SMITH BRAIN TRUST – Stoked by social media, our all-too-common fear of missing out, or FOMO, is often cited as a reason why we live beyond our means, take on debt and generally feel unsatisfied at home and in our careers. It’s why we put so much pressure on ourselves to have Instagram-worthy lives, 24 hours a day.
Now, meet JOMO, or joy of missing out. It is the elation more and more people are experiencing as they step away from their screens, take a social media detox and feel the happiness that comes from disconnecting.
“There is a joy in simplicity. There is a joy in not being overwhelmed,” says Maryland Smith’s J. Gerald Suarez.
In our professional lives, there is pressure to attend every after-work happy hour and every professional conference, forever striving and networking, seeing and being seen. LinkedIn alerts about our contacts’ job promotions can have us constantly wondering, “What have I done lately? Where is my career going?”
Slow down, says Suarez, professor of the practice in Systems Thinking & Design and a fellow in the Center for Leadership, Innovation and Change.
“Our lives are so cluttered,” he says. “We are bombarded with what is often irrelevant information. It becomes harder and harder to discern which things really require our attention and which do not.”
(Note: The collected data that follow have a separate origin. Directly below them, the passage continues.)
(** Whatever the application has been asked to do (short of turning the
    waterfall around in mid-stream or switching to the grid mode), its
    waterfall shows the whole pool, or nothing, and never anything else.
    It shows the whole pool after every operation that changed the pool,
    after every operation other than a clearing of the display on a
    display that showed the whole pool, and in every state reached
    without clearing the display: only [start] and [setMatrixSize] leave
    it blank in front of a pool, until the next digest.  What it shows is
    laid out in rows of [matrixWidth] bits, the latest [matrixHeight]
    whole rows on the canvas, the unfinished row in the accumulator. *)
Theorem display_shows_whole_pool_or_nothing (ops : list App.Op) (op : App.Op) :
  forallb keepsWaterfall (ops ++ [op]) = true ->
  Z.of_nat (length (ops ++ [op])) < 2 ^ 23 ->
  let s := App.run ops App.initial in
  let s' := App.exec op s in
  let pool := uintArray (App.rng s) in
  let pool' := uintArray (App.rng s') in
  let vm' := App.visualizationManager s' in
  let w := Z.to_nat (Waterfall.matrixWidth vm') in
  exists shown,
    (shown = [] \/ shown = pool')
    /\ (pool' <> pool -> shown = pool')
    /\ (clearsDisplay op = false ->
        Waterfall.lastBitCount (App.visualizationManager s)
        = Z.of_nat (length pool) * 8 ->
        shown = pool')
    /\ (existsb clearsDisplay (ops ++ [op]) = false -> shown = pool')
    /\ (clearsDisplay op = true -> pool <> [] -> shown = [] /\ pool' = pool)
    /\ Waterfall.lastBitCount vm' = Z.of_nat (length shown) * 8
    /\ Waterfall.rowAccumulator vm' = leftover w (Grid.uint8ArrayToBits shown)
    /\ Waterfall.offscreen vm'
       = waterfallPicture (Waterfall.newestOnTop vm')
           (Z.to_nat (Waterfall.matrixHeight vm'))
           (replicate w Waterfall.white)
           (map (Waterfall.rowPixels vm') (groups w (Grid.uint8ArrayToBits shown))).
Proof.
  intros Hall Hlen. cbn zeta.
  pose proof Hall as Hops. rewrite forallb_app in Hops.
  apply andb_true_iff in Hops as [Hops Hop].
  cbn [forallb] in Hop. rewrite andb_true_r in Hop.
  pose proof Hlen as Hlen'. rewrite length_app in Hlen'. cbn [length] in Hlen'.
  pose proof (run_follows_initial ops Hops ltac:(lia)) as Hs.
  pose proof (run_follows_initial (ops ++ [op]) Hall Hlen) as Hs'.
  rewrite run_snoc in Hs'.
  pose proof (exec_display op _ Hop Hs) as Hstep. cbn zeta in Hstep.
  pose proof (run_up_to_date (ops ++ [op]) Hall Hlen) as Hrun.
  rewrite run_snoc in Hrun.
  destruct Hs' as [_ _ _ _ _ (shown & Hshown & Hlast & Hshows)].
  assert (Hwhole : Waterfall.lastBitCount
                     (App.visualizationManager (App.exec op (App.run ops App.initial)))
                   = Z.of_nat (length (uintArray
                       (App.rng (App.exec op (App.run ops App.initial))))) * 8 ->
                   shown = uintArray (App.rng (App.exec op (App.run ops App.initial)))).
  { intros Hup. destruct Hshown as [-> | ->]; [|done].
    rewrite Hup in Hlast. cbn [length] in Hlast.
    destruct (uintArray (App.rng (App.exec op (App.run ops App.initial))));
      [done | simpl in Hlast; lia]. }
  exists shown. split; [done|].
  split; [|split; [|split; [|split; [|split; [done | by destruct Hshows]]]]].
  - intros Hchanged. apply Hwhole.
    destruct Hstep as [[_ Hsame] | [Hup | (_ & _ & Hsame)]]; [done | done | done].
  - intros Hnot Hup. apply Hwhole.
    destruct Hstep as [[-> ->] | [Hup' | (Hcl & _)]]; [done | done | congruence].
  - intros Hnone. apply Hwhole. by apply Hrun.
  - intros Hcl Hne.
    assert (Hstart : Waterfall.lastBitCount
                       (App.visualizationManager (App.exec op (App.run ops App.initial)))
                     = 0
                     /\ uintArray (App.rng (App.exec op (App.run ops App.initial)))
                        = uintArray (App.rng (App.run ops App.initial))).
    { destruct op; try discriminate; by cbn. }
    destruct Hstart as [Hzero Hsame]. split; [|done].
    rewrite Hzero in Hlast. destruct shown; [done | simpl in Hlast; lia].
Qed.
We are besieged, he says, with social media messages, news alerts, and a daily abundance of emails and text messages.
All day long, things big and small light up the homescreens of our handheld devices. We divert our attention, to consider the alert, to assess it, and to judge whether it requires an immediate response. They rarely do, says Suarez, but we frequently respond anyway.
“And all along the way, we are spending our time being distracted from focusing on anything. With all that distraction, we forget to figure out what things are most important, what things might bring value to our lives.”
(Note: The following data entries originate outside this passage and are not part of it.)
(** * imagetoolbox-gpt: the proxy endpoint and the client controller

    A shallow embedding of the three source files of the repository:

    - the API route [handler] (the proxy in front of the completion service);
    - the page component [Home] of [src/pages/index.tsx], with its
      asynchronous [generateDescriptionAndKeywords] and its [parseResponse];
    - the two [Index] components with the placeholder generation: the one
      stored after [Home] in [src/pages/index.tsx] and the older
      [src/pages/Index.jsx], which appends to the image list.

    JavaScript strings are sequences of UTF-16 code units, exceptions are
    explicit completions, React state is an explicit record, and the event
    loop is a step function over events. *)

From Stdlib Require Import NArith ZArith String Ascii Bool Lia DecimalString.
From stdpp Require Import base option list.

Local Open Scope N_scope.

(** ** JavaScript values used by the sources *)

Module JS.

(** A string value is a finite sequence of 16-bit code units. *)
Definition code_unit := N.
Definition jsstring := list code_unit.

(** Source literals are all ASCII: [str] embeds them. *)
Definition str (s : string) : jsstring :=
  map N_of_ascii (list_ascii_of_string s).

Definition jsstring_eqb (a b : jsstring) : bool := bool_decide (a = b).

(** Thrown values.  [Rejected] stands for whatever a platform promise
    rejects with (a network failure, a file-reader error event, an HTTP
    client error of the completion service). *)
Inductive js_error :=
| Error (message : jsstring)
| TypeError (message : jsstring)
| SyntaxError (message : jsstring)
| Rejected (reason : jsstring).

(** The outcome of evaluating an expression or of awaiting a promise. *)
Inductive completion (A : Type) :=
| Normal (a : A)
| Throw (e : js_error).
Arguments Normal {A} a.
Arguments Throw {A} e.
If you are ready to bring more JOMO into your life, Suarez offers his advice.
Social media life is not IRL: Our social media feeds are filled with friends and relations having a great time, hosting events, going on vacations, sharing accomplishments, cheering on their loved ones, having it all.
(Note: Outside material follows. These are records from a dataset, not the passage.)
Lemma tryAggregateProofs_held_wp cfg env fuel w :
  store_works env -> verifyingProof w = true -> selects_rows env w ->
  wp (tryAggregateProofs cfg env fuel) w
    (fun r w' =>
       (fst r = false -> proofs w' = proofs w) /\
       (snd r <> None -> fst r = false) /\
       (fst r = true ->
          snd r = None /\
          exists p1 p2 P,
            GetProofsToAggregate env (tick w) = (Some p1, Some p2, None) /\
            Proof.key P = (Proof.BatchNumber p1, Proof.BatchNumberFinal p2) /\
            Proof.Generating P = false /\
            proofs w' = <[Proof.key P := P]>
                          (delete_range (Proof.BatchNumber p1) (Proof.BatchNumberFinal p2)
                             (proofs w))))
    (fun _ => True).
Proof.
  intros Hstore Hgate Hsel.
  assert (Hw : held_with (proofs w) (pending w) w) by (repeat split; auto).
  unfold tryAggregateProofs.
  wp_step. eapply held_getAndLockProofsToAggregate; [exact Hstore | exact Hw | |].
  { intros e w1 (H1 & _). cbv beta iota. cbn [errors_Is notNil].
    destruct (unwraps_to ErrNotFound e); wp_step; cbn [fst snd];
      (split; [auto |]); (split; [auto |]); discriminate. }
  intros r1 r2 w1 Hget H1.
  destruct (Hsel r1 r2 Hget) as (Hr1 & Hr2 & Hg1 & Hg2 & Hle1 & Hle2).
  pose proof (unlock_after_lock_table (proofs w) r1 r2 Hr1 Hr2 Hg1 Hg2) as Hrestore.
  cbv beta iota. cbn [errors_Is notNil].
  wp_step. wp_step.
  wp_step. wp_step. cbn [vars deferred].
  wp_step. wp_step. wp_step.
  wp_step. wp_step. wp_step.
  wp_step. wp_step. eapply held_ask; [exact H1 |]. intros w2 H2.
  destruct (json_Marshal_pair env _ _ _) as [b err]. cbv beta iota.
  wp_step. wp_step. cbn [vars deferred].
  destruct err as [err |]; cbn [notNil]; cbv beta iota.
  { exit_unlocking Hstore H2 Hrestore. }
  wp_step. wp_step. eapply held_ask; [exact H2 |]. intros w3 H3.
  destruct (AggregatedProof env _ _ _) as [aggrProofID err]. cbv beta iota.
  wp_step. wp_step. cbn [vars deferred].
  destruct err as [err |]; cbn [notNil]; cbv beta iota.
  { exit_unlocking Hstore H3 Hrestore. }
  cbn [Proof.ProofID Proof.setProofID].
  wp_step. wp_step. wp_step.
  wp_step. wp_step. eapply held_ask; [exact H3 |]. intros w4 H4.
  destruct (WaitRecursiveProof env _ _) as [recursiveProof err]. cbv beta iota.
  wp_step. wp_step. cbn [vars deferred].
  destruct err as [err |]; cbn [notNil]; cbv beta iota.
  { exit_unlocking Hstore H4 Hrestore. }
  wp_step. wp_step. eapply held_begin; [exact Hstore | exact H4 |]. intros w5 H5.
  cbv beta iota. wp_step. wp_step. cbn [vars deferred notNil]. cbv beta iota.
  wp_step. wp_step. eapply held_delete_tx; [exact H5 | |].
  2: { intros e w6 H6. wp_step. wp_step. cbn [vars deferred notNil]. cbv beta iota.
       wp_step. wp_step. eapply held_rollback; [exact H6 |]. intros w7 H7.
       exit_unlocking Hstore H7 Hrestore. }
  intros w6 H6. wp_step. wp_step. cbn [vars deferred notNil]. cbv beta iota.
  wp_step. wp_step. eapply held_add_tx; [exact H6 | |].
  2: { intros e w7 H7. wp_step. wp_step. cbn [vars deferred notNil]. cbv beta iota.
       wp_step. wp_step. eapply held_rollback; [exact H7 |]. intros w8 H8.
       exit_unlocking Hstore H8 Hrestore. }
  intros w7 H7. wp_step. wp_step. cbn [vars deferred notNil]. cbv beta iota.
  wp_step. wp_step. eapply held_commit; [exact Hstore | exact H7 |]. intros w8 H8.
  wp_step. wp_step. cbn [vars deferred notNil]. cbv beta iota.
  wp_step. wp_step. eapply held_tryBuildFinalProof; [exact H8 |]. intros w9 H9.
  cbv beta iota. wp_step. wp_step. cbn [vars deferred notNil negb]. cbv beta iota.
  wp_step. wp_step. eapply held_update; [exact Hstore | exact H9 |]. intros w10 H10.
  wp_step. wp_step. cbn [vars deferred notNil]. cbv beta iota.
  wp_step. cbn [fst snd vars deferred].
  wp_step. unfold tryAggregateProofs_defer. cbn [notNil]. cbv beta iota.
  wp_step. wp_step. cbn [fst snd].
  destruct H10 as (Ht & _ & _). clear - Ht Hget Hle1 Hle2.
  split; [intros Hb; discriminate Hb |].
  split; [intros Hne; exfalso; apply Hne; reflexivity |].
  intros _. split; [reflexivity |].
  match type of Ht with
  | _ = alter _ _ (insert _ ?P _) =>
      exists r1, r2, (Proof.setGenerating false P);
      split; [exact Hget |]; split; [reflexivity |]; split; [reflexivity |];
      rewrite Ht; exact (aggregated_table (proofs w) r1 r2 P _ _ Hle1 Hle2)
  end.
Qed.

(** X19: while the gate is held by another final proof, an aggregation
    either stores its result unlocked or leaves the proof rows as they were.
    Assume that [verifyingProof] is set, that the store's updates and
    transactions do not fail, and that [GetProofsToAggregate] selects two
    rows of the table that are not being generated, the second not starting
    or ending before the first.  When [tryAggregateProofs] returns false,
    with or without an error, whatever else failed (the serialisation, the
    prover, the delete or the insert of the new row), the proof rows are
    the ones before the call: the deferred closure has unlocked the two
    proofs.  When it returns true it returns no error, and the rows of the
    aggregated range have been replaced by one row for the range from the
    first proof's first batch to the second proof's last batch, with
    [generating = false].  In both cases no row is left with
    [generating = true] that did not have it before. *)
Theorem tryAggregateProofs_held_gate
    (cfg : Config) (env : Env) (fuel : nat) (w w' : World) (b : bool) (e : option error) :
  store_works env -> verifyingProof w = true -> selects_rows env w ->
  tryAggregateProofs cfg env fuel w = Ret (b, e) w' ->
  (b = false -> proofs w' = proofs w) /\
  (e <> None -> b = false) /\
  (b = true ->
     e = None /\
     exists p1 p2 P,
       GetProofsToAggregate env (tick w) = (Some p1, Some p2, None) /\
       Proof.key P = (Proof.BatchNumber p1, Proof.BatchNumberFinal p2) /\
       Proof.Generating P = false /\
       proofs w' = <[Proof.key P := P]>
                     (delete_range (Proof.BatchNumber p1) (Proof.BatchNumberFinal p2)
                        (proofs w))) /\
  (forall k r, proofs w' !! k = Some r -> Proof.Generating r = true ->
               proofs w !! k = Some r).
Proof.
  intros Hstore Hgate Hsel H.
  pose proof (tryAggregateProofs_held_wp cfg env fuel w Hstore Hgate Hsel) as Hwp.
  unfold wp in Hwp. rewrite H in Hwp. cbn [fst snd] in Hwp.
  destruct Hwp as (Hfalse & Herr & Htrue).
  split; [exact Hfalse |]. split; [exact Herr |]. split; [exact Htrue |].
  intros k r Hk Hgen. destruct b.
  - destruct (Htrue eq_refl) as (_ & p1 & p2 & P & _ & _ & HP & Hrows).
    rewrite Hrows in Hk.
    destruct (decide (Proof.key P = k)) as [<- | Hne].
    + rewrite lookup_insert_eq in Hk. injection Hk as <-. congruence.
    + rewrite lookup_insert_ne in Hk by exact Hne.
      rewrite delete_range_lookup in Hk.
      destruct (in_range _ _ k); [discriminate | exact Hk].
  - rewrite (Hfalse eq_refl) in Hk. exact Hk.
Qed.

(** X19 on a run: the gate is held, the prover refuses the aggregation of
    11-11 and 12-12, and both rows are unlocked again. *)
Lemma tryAggregateProofs_held_gate_witness :
  let env := Scenario2.no_aggregation (Scenario.env Scenario2.two_proofs) in
  let w := set_verifyingProof true
             (Scenario.world 50 [Scenario.proof 11 11 false; Scenario.proof 12 12 false]) in
  exists b e w',
    tryAggregateProofs Scenario.cfg env 1 w = Ret (b, e) w' /\
    (b = false -> proofs w' = proofs w) /\
    (e <> None -> b = false) /\
    (b = true ->
       e = None /\
       exists p1 p2 P,
         GetProofsToAggregate env (tick w) = (Some p1, Some p2, None) /\
         Proof.key P = (Proof.BatchNumber p1, Proof.BatchNumberFinal p2) /\
         Proof.Generating P = false /\
         proofs w' = <[Proof.key P := P]>
                       (delete_range (Proof.BatchNumber p1) (Proof.BatchNumberFinal p2)
                          (proofs w))) /\
    (forall k r, proofs w' !! k = Some r -> Proof.Generating r = true ->
                 proofs w !! k = Some r).
Proof.
  intros env w. eexists _, _, _. split; [vm_compute; reflexivity |].
  apply (tryAggregateProofs_held_gate Scenario.cfg env 1 w).
  - repeat split; intros t; reflexivity.
  - reflexivity.
  - intros p1 p2 [= <- <-]. repeat split; try reflexivity; simpl; lia.
  - vm_compute. reflexivity.
Defined.

(** ** The scheduler loop ends with a context *)

(** X20: the scheduler loop of [Channel] returns only when one of the two
    contexts is done: whatever the three operations return, their errors
    are logged and the loop goes on.  When it returns, the aggregator's
    context or the stream's context was found done at the interaction
    point just before the one the loop stopped at. *)
Theorem Channel_loop_returns_on_done
    (cfg : Config) (env : Env) (prover_IsIdle stream_Done : nat -> bool)
    (fuel n : nat) (w w' : World) (e : option error) :
  Channel_loop cfg env prover_IsIdle stream_Done fuel n w = Ret e w' ->
  e <> None /\
  exists t, tick w' = S t /\ (ctx_Done env t = true \/ stream_Done t = true).
Proof.
  revert w. induction n as [| n IH]; intros w H; [discriminate H |].
  simpl in H. unfold bind at 1, ask at 1 in H.
  destruct (ctx_Done env (tick w)) eqn:Hdone.
  { injection H as <- <-. split; [discriminate |]. exists (tick w). auto. }
  unfold bind at 1, ask at 1 in H. simpl in H.
  destruct (stream_Done (S (tick w))) eqn:Hstream.
  { injection H as <- <-. split; [discriminate |]. exists (S (tick w)). auto. }
  unfold bind at 1 in H.
  destruct (Channel_pass cfg env prover_IsIdle fuel _) as [[] w1 | |]; try discriminate H.
  exact (IH w1 H).
Qed.

(** X20 on a run: the stream's context is done after the first pass, in
    which the prover was busy. *)
Lemma Channel_loop_returns_on_done_witness :
  exists e w',
    Channel_loop Scenario.cfg (Scenario.env Scenario.quiet)
      (fun _ => false) (fun t => (2 <? t)%nat) 1 3 (Scenario.world 50 []) = Ret e w' /\
    e <> None /\
    exists t, tick w' = S t /\
              (ctx_Done (Scenario.env Scenario.quiet) t = true \/ (2 <? t)%nat = true).
Proof.
  eexists _, _. split; [vm_compute; reflexivity |].
  apply (Channel_loop_returns_on_done Scenario.cfg (Scenario.env Scenario.quiet)
           (fun _ => false) (fun t => (2 <? t)%nat) 1 3 (Scenario.world 50 [])).
  vm_compute. reflexivity.
Defined.

(** ** [tryGenerateBatchProof] when the previous batch is missing *)

(** X21: [buildInputProver] lets [ErrStateNotSynchronized] pass and then
    reads the previous batch.  When [GetBatchByNumber] answers that error
    with no batch and [GetPublicAddress] succeeds, [buildInputProver]
    panics on the nil batch; in [tryGenerateBatchProof] the panic comes
    after the row of the batch was inserted with [generating = true], and
    the deferred closure, which sees [err] nil, does not delete it: the
    operation panics and the row stays. *)
Theorem tryGenerateBatchProof_previous_batch_missing
    (cfg : Config) (env : Env) (fuel : nat) (w : World)
    (lvb : VerifiedBatch.t) (btv : Batch.t) (addr : string) :
  GetLastVerifiedBatch env (tick w) = (Some lvb, None) ->
  GetVirtualBatchToProve env (S (tick w)) (VerifiedBatch.BatchNumber lvb) = (Some btv, None) ->
  IsProfitable env (S (S (tick w))) = (true, None) ->
  AddGeneratedProof_err env (S (S (S (tick w)))) = None ->
  GetBatchByNumber env (S (S (S (S (tick w))))) (uint64_sub (Batch.BatchNumber btv) 1)
  = (None, Some ErrStateNotSynchronized) ->
  GetPublicAddress env (S (S (S (S (S (tick w)))))) = (addr, None) ->
  (forall w0, tick w0 = S (S (S (S (tick w)))) ->
              exists w1, buildInputProver cfg env btv w0 = Panic w1) /\
  exists row w',
    tryGenerateBatchProof cfg env fuel w = Panic w' /\
    Proof.key row = (Batch.BatchNumber btv, Batch.BatchNumber btv) /\
    Proof.Generating row = true /\
    proofs w' = <[Proof.key row := row]> (proofs w) /\
    trace w' = trace w ++ [EvAddGeneratedProof row].
Proof.
  intros Hlv Hvb Hprofit Hadd Hprev Haddr. split.
  - intros w0 Hw0. unfold buildInputProver. unfold_monad.
    rewrite Hw0, Hprev. simpl. rewrite Hw0, Haddr. simpl. eexists. reflexivity.
  - unfold tryGenerateBatchProof, getAndLockBatchToProve, State_AddGeneratedProof,
      buildInputProver, tryGenerateBatchProof_defer.
    unfold_monad.
    rewrite Hlv. simpl. rewrite Hvb. simpl. rewrite Hprofit. simpl. rewrite Hadd. simpl.
    rewrite Hprev. simpl. rewrite Haddr. simpl.
    eexists _, _. split; [reflexivity |]. simpl. repeat split; reflexivity.
Qed.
“You look at this, and you think to yourself, ‘What’s wrong with me? Everybody is out having a great time. Why am I not on vacation or visiting friends or going to the newest restaurants? I’m missing out on life itself.’ You’re not,” Suarez says. “What you are seeing are snapshots of a person’s life.”
Those snapshots don’t tell the whole story of a person’s life. And chances are, he says, their life is just like yours.
Busy is not everything: “There is expectation that success means that we are always surrounded by people and always on the go. And that busyness is a badge of honor, so we fear being alone. We fear missing out,” he says. “We need to set boundaries, carve out a little time to do nothing.”
You can do yoga, he says, but that’s not nothing. It’s yoga. You can meditate, he says, but that’s meditating. “Do nothing,” he says. “Let it unfold and happen and know that you are not missing out on anything.”
Replying is not a sport: “Let go of the pressure to reply to everything right away. Replying quickly is not an Olympic sport. You are not going to get a medal,” he says.
And, relatedly, everything is not urgent. Very few messages, he says, are ever worthy of the “URGENT:” labels that are used so liberally. “Some people seem to think that every message they send is ‘urgent.’ It might not be important, but it’s urgent,” he laughs.
Connectivity is not connectedness: “Nonstop connectivity makes us feel compelled to ‘do.’ We gotta do. We gotta go. And we are so focused on the doing and the going that we forget to be,” says Suarez.
These days, we are seldom ever alone. Forced to wait in a lobby for an appointment, we turn to our phones. Riding in a train, on an airplane, in an elevator, those journeys are no longer opportunities for quiet contemplation. We are connected, checking app after app, message after message.
“Aristotle said contemplation is the highest form of moral activity. Everything that we do that has meaning in life begins with a thought or with mindful action, not with a reaction,” Suarez says. “When we say there is fear of missing out, we are missing out on what matters most. We are just focusing on the wrong things.”
Suarez says it’s essential that we carve out time to be, free of doing. “We cannot innovate when we are so busy we cannot think,” he says. “Our time to be quiet and alone increases our cognitive power.”
Don’t confuse connectivity and connectedness, he says. “Connectivity is our capacity to link and have access. Connectedness is our ability to have substance,” Suarez says.
Missing out is not what’s really scary: “It’s the fear, in the fear of missing out, that should scare us the most, because we are missing out on what matters most when we are merely reacting to the events around us,” Suarez says. “That is why you can miss out, and feel joy.”